Selection for size in molecular self-assembly drives the de novo evolution of a molecular machine

TL;DR

This paper theoretically investigates how molecular machines, specifically filament treadmilling, can evolve de novo through selection for a single physical trait, revealing insights into the emergence of complex molecular functions.

Contribution

It demonstrates that complex molecular functions like filament treadmilling can evolve de novo under simple selection pressures for a physical feature.

Findings

Filament treadmilling can emerge as a result of selecting for target polymer length.

Other assembly dynamics do not evolve under the same selection conditions.

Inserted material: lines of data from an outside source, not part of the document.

(* ===== verification/_CoqProject ===== *)
-Q . S2P
Prelude.v
Bytes.v
Text.v
ActorId.v
Mailbox.v
MailboxConc.v
Message.v
MessageRef.v
CApi.v
Locks.v
LinkedQueue.v
WorkSteal.v
WorkStealConc.v
Strategy.v
Stream.v
Gateway.v
Link.v
Actor.v
Module.v
ActorExit.v
LoadBalancer.v
Dispatcher.v
NodeManager.v
Options.v
Timer.v
KvHash.v
KvStore.v
KvQueue.v
KvDriver.v
StrongActor.v
ZkLock.v
ZkEngine.v
ZkRegistry.v
ZkEvents.v
Membership.v
SyncLock.v
Connection.v
Multiplexer.v
LocalNode.v
Peers.v
EpollWait.v
EpollLoop.v
Client.v
ClientSend.v
ClientApi.v
ConsistentHash.v
Runtime.v
SchedSleep.v
LockApi.v
Loader.v
Future.v
Samples.v
NetApi.v
(* ===== verification/Bytes.v ===== *)
(** * Bytes: the in-memory representation of fixed-width integers

    A byte is a [Z] in [0, 256).  [to_le]/[of_le] are the little-endian layout
    of an n-byte integer, [to_host]/[of_host] the layout of the host, and
    [bswap] is the byte swap that the <endian.h> conversions (htobe16,
    htole32, ...) perform when the orders differ. *)
From stdpp Require Import base list numbers.
From S2P Require Import Prelude.

Definition is_byte (b : Z) : Prop := 0 <= b < 256.

Fixpoint to_le (n : nat) (z : Z) : list Z :=
  match n with
  | O => []
  | S n => z mod 256 :: to_le n (z / 256)
  end.

Fixpoint of_le (bs : list Z) : Z :=
  match bs with
  | [] => 0
  | b :: bs => b + 256 * of_le bs
  end.

(** The bytes of a value as the host stores it; [le] says the host is little endian. *)
Definition to_host (le : bool) (n : nat) (z : Z) : list Z :=
  if le then to_le n z else reverse (to_le n z).

Definition of_host (le : bool) (bs : list Z) : Z :=
  if le then of_le bs else of_le (reverse bs).

Definition bswap (n : nat) (z : Z) : Z := of_le (reverse (to_le n z)).

Lemma length_to_le n z : length (to_le n z) = n.
Proof. revert z; induction n as [|n IH]; intros z; simpl; auto. Qed.

Lemma length_to_host le n z : length (to_host le n z) = n.
Proof. destruct le; simpl; rewrite ?length_reverse; apply length_to_le. Qed.

Lemma to_le_bytes n z : Forall is_byte (to_le n z).
Proof.
  revert z; induction n as [|n IH]; intros z; constructor; auto.
  apply Z.mod_pos_bound; lia.
Qed.

Lemma of_to_le n z : 0 <= z < 256 ^ Z.of_nat n -> of_le (to_le n z) = z.
Proof.
  revert z; induction n as [|n IH]; intros z Hz.
  - change (256 ^ Z.of_nat 0) with 1 in Hz. simpl. lia.
  - rewrite Nat2Z.inj_succ, Z.pow_succ_r in Hz by lia.
    cbn [to_le of_le]. rewrite IH; [|split].
    + pose proof (Z.div_mod z 256). lia.
    + apply Z.div_pos; lia.
    + apply Z.div_lt_upper_bound; lia.
Qed.

Lemma to_of_le bs : Forall is_byte bs -> to_le (length bs) (of_le bs) = bs.
Proof.
  induction 1 as [|b bs Hb _ IH]; [done|]. unfold is_byte in Hb. cbn.
  replace ((b + 256 * of_le bs) mod 256) with b
    by (rewrite (Z.mul_comm 256), Z.mod_add, Z.mod_small; lia).
  replace ((b + 256 * of_le bs) / 256) with (of_le bs); [by rewrite IH|].
  rewrite (Z.mul_comm 256), Z.div_add, Z.div_small; lia.
Qed.

Lemma of_le_range bs : Forall is_byte bs -> 0 <= of_le bs < 256 ^ Z.of_nat (length bs).
Proof.
  induction 1 as [|b bs Hb _ IH]; cbn [of_le length]; [simpl; lia|].
  rewrite Nat2Z.inj_succ, Z.pow_succ_r by lia. unfold is_byte in Hb. lia.
Qed.

Lemma of_to_host le n z : 0 <= z < 256 ^ Z.of_nat n -> of_host le (to_host le n z) = z.
Proof.
  intros Hz; destruct le; simpl; rewrite ?reverse_involutive; by apply of_to_le.
Qed.

Lemma to_le_bswap n z : to_le n (bswap n z) = reverse (to_le n z).
Proof.
  unfold bswap.
  pose proof (to_of_le (reverse (to_le n z))) as H.
  rewrite length_reverse, length_to_le in H.
  apply H. rewrite Forall_reverse. apply to_le_bytes.
Qed.

(** Swapping on one host and reading on a host of the other order gives the value. *)
Lemma bswap_involutive n z : 0 <= z < 256 ^ Z.of_nat n -> bswap n (bswap n z) = z.
Proof.
  intros Hz. unfold bswap at 1. rewrite to_le_bswap, reverse_involutive.
  by apply of_to_le.
Qed.

Lemma bswap_range n z : 0 <= bswap n z < 256 ^ Z.of_nat n.
Proof.
  unfold bswap.
  pose proof (of_le_range (reverse (to_le n z))) as H.
  rewrite length_reverse, length_to_le in H. apply H.
  rewrite Forall_reverse; apply to_le_bytes.
Qed.

Lemma to_host_bswap le n z : to_host (negb le) n (bswap n z) = to_host le n z.
Proof.
  destruct le; simpl; rewrite to_le_bswap, ?reverse_involutive; done.
Qed.
(** A message with a pack function survives the way to another node: the
    sender packs the body into a fresh buffer of exactly the announced size and
    gives up its reference; the receiver, whose wrapper holds those bytes as a
    stream, unpacks them into a body of its own with the same content and one
    reference, and frees the stream. *)
Theorem normal_message_roundtrip (le be : bool) (s1 s2 : mem) (p1 p2 b2 : Z)
    (w1 w2 : wrapper) (m : message) (v : vtab)
    (ps : list Z -> Z) (pk : list Z -> list Z) (un : list Z -> option (list Z)) :
  pack_size v = Some ps -> pack v = Some pk -> unpack v = Some un -> init_unpacked v = None ->
  un (pk (user_data m)) = Some (user_data m) ->
  ps (user_data m) = Z.of_nat (length (pk (user_data m))) -> ps (user_data m) < 2 ^ 32 ->
  wraps s1 !! p1 = Some w1 -> data_type (m_metadata w1) = TYPE_USER_NORMAL ->
  m_data w1 <> 0 -> msgs s1 !! m_data w1 = Some m -> mvtab m = Some v ->
  0 < count m < 2 ^ 32 ->
  wraps s2 !! p2 = Some w2 -> data_type (m_metadata w2) = TYPE_STREAM -> m_data w2 = b2 ->
  msize (m_metadata w2) = ps (user_data m) ->
  bufs s2 !! b2 = Some (pk (user_data m)) ->
  exists s1' s2' a,
    serialize le p1 be s1 = Ok (true, brk s1, ps (user_data m), s1') /\
    bufs s1' !! brk s1 = Some (pk (user_data m)) /\
    msgs s1' = (if count m =? 1 then delete (m_data w1) (msgs s1)
                else <[m_data w1 := set_count (count m - 1) m]> (msgs s1)) /\
    deserialize p2 v s2 = Ok (a, s2') /\
    msgs s2' !! a = Some (MkMessage 1 true (Some v) false (user_data m)) /\
    bufs s2' !! b2 = None.
Proof.
  intros Hps Hpk Hun Hin Hinv Hsz Hsz32 Hw1 Hdt1 Hd1 Hm1 Hv1 Hc1 Hw2 Hdt2 Hb2 Hms2 Hbf2.
  unfold serialize. rewrite Hw1. cbn. rewrite Hdt1. cbn. rewrite Hm1. cbn. rewrite Hv1. cbn.
  rewrite Hps, Hpk. cbn. destruct (Z.leb_spec (Z.of_nat (length (pk (user_data m)))) (ps (user_data m)));
    [|lia]. cbn.
  match goal with |- context [drop_ p1 ?s] => set (sd := s) end.
  destruct (drop_spec p1 (with_meta (set_size (ps (user_data m))) w1) m sd)
    as (s' & -> & Hwr & Hbf & Hbr & Hmg); unfold sd; cbn; try done.
  - by rewrite lookup_insert_eq.
  - unfold is_stream. cbn. by rewrite Hdt1.
  - rewrite Hwr. cbn. rewrite lookup_insert_eq. cbn.
    unfold deserialize. rewrite Hw2. cbn. unfold is_stream. rewrite Hdt2. cbn. rewrite Hb2, Hbf2. cbn.
    rewrite Hun, Hms2, Hsz, Nat2Z.id, firstn_all, Hinv.
    unfold mola_init_unpacked_message. cbn. rewrite lookup_insert_eq. cbn. rewrite Hin.
    eexists _, _, _. split; [reflexivity|]. cbn. split_and!.
    + rewrite Hbf. cbn. rewrite lookup_insert_eq. rewrite Hsz, Nat2Z.id, Nat.sub_diag. simpl.
      by rewrite app_nil_r.
    + rewrite Hmg. done.
    + reflexivity.
    + cbn. rewrite lookup_insert_eq. done.
    + cbn. by rewrite lookup_delete_eq.
Qed.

Complex molecular functions can arise de novo from simple physical feature selection.

Abstract

The functioning of machines typically requires a concerted action of their parts. This requirement also holds for molecular motors that drive vital cellular processes and imposes constraints on their conformational changes as well as the rates at which they occur. It remains unclear whether features required for functional molecular machines can emerge simultaneously or require sequential adaptation to different selection pressures during evolution. We address this question by theoretically analyzing the evolution of filament treadmilling. This process refers to the self-assembly of linear polymers that grow and shrink at equal rates at their opposite ends. It constitutes a simple biological molecular machine that is notably involved in bacterial cell division and requires that several conditions are met. In our simulation framework, treadmilling emerges as a consequence of selecting for a target average polymer length. We discuss, why other forms of assembly dynamics, which also reach the imposed target length, do not evolve in our simulations. Our work shows that complex molecular functions can evolve de novo under selection for a single physical feature.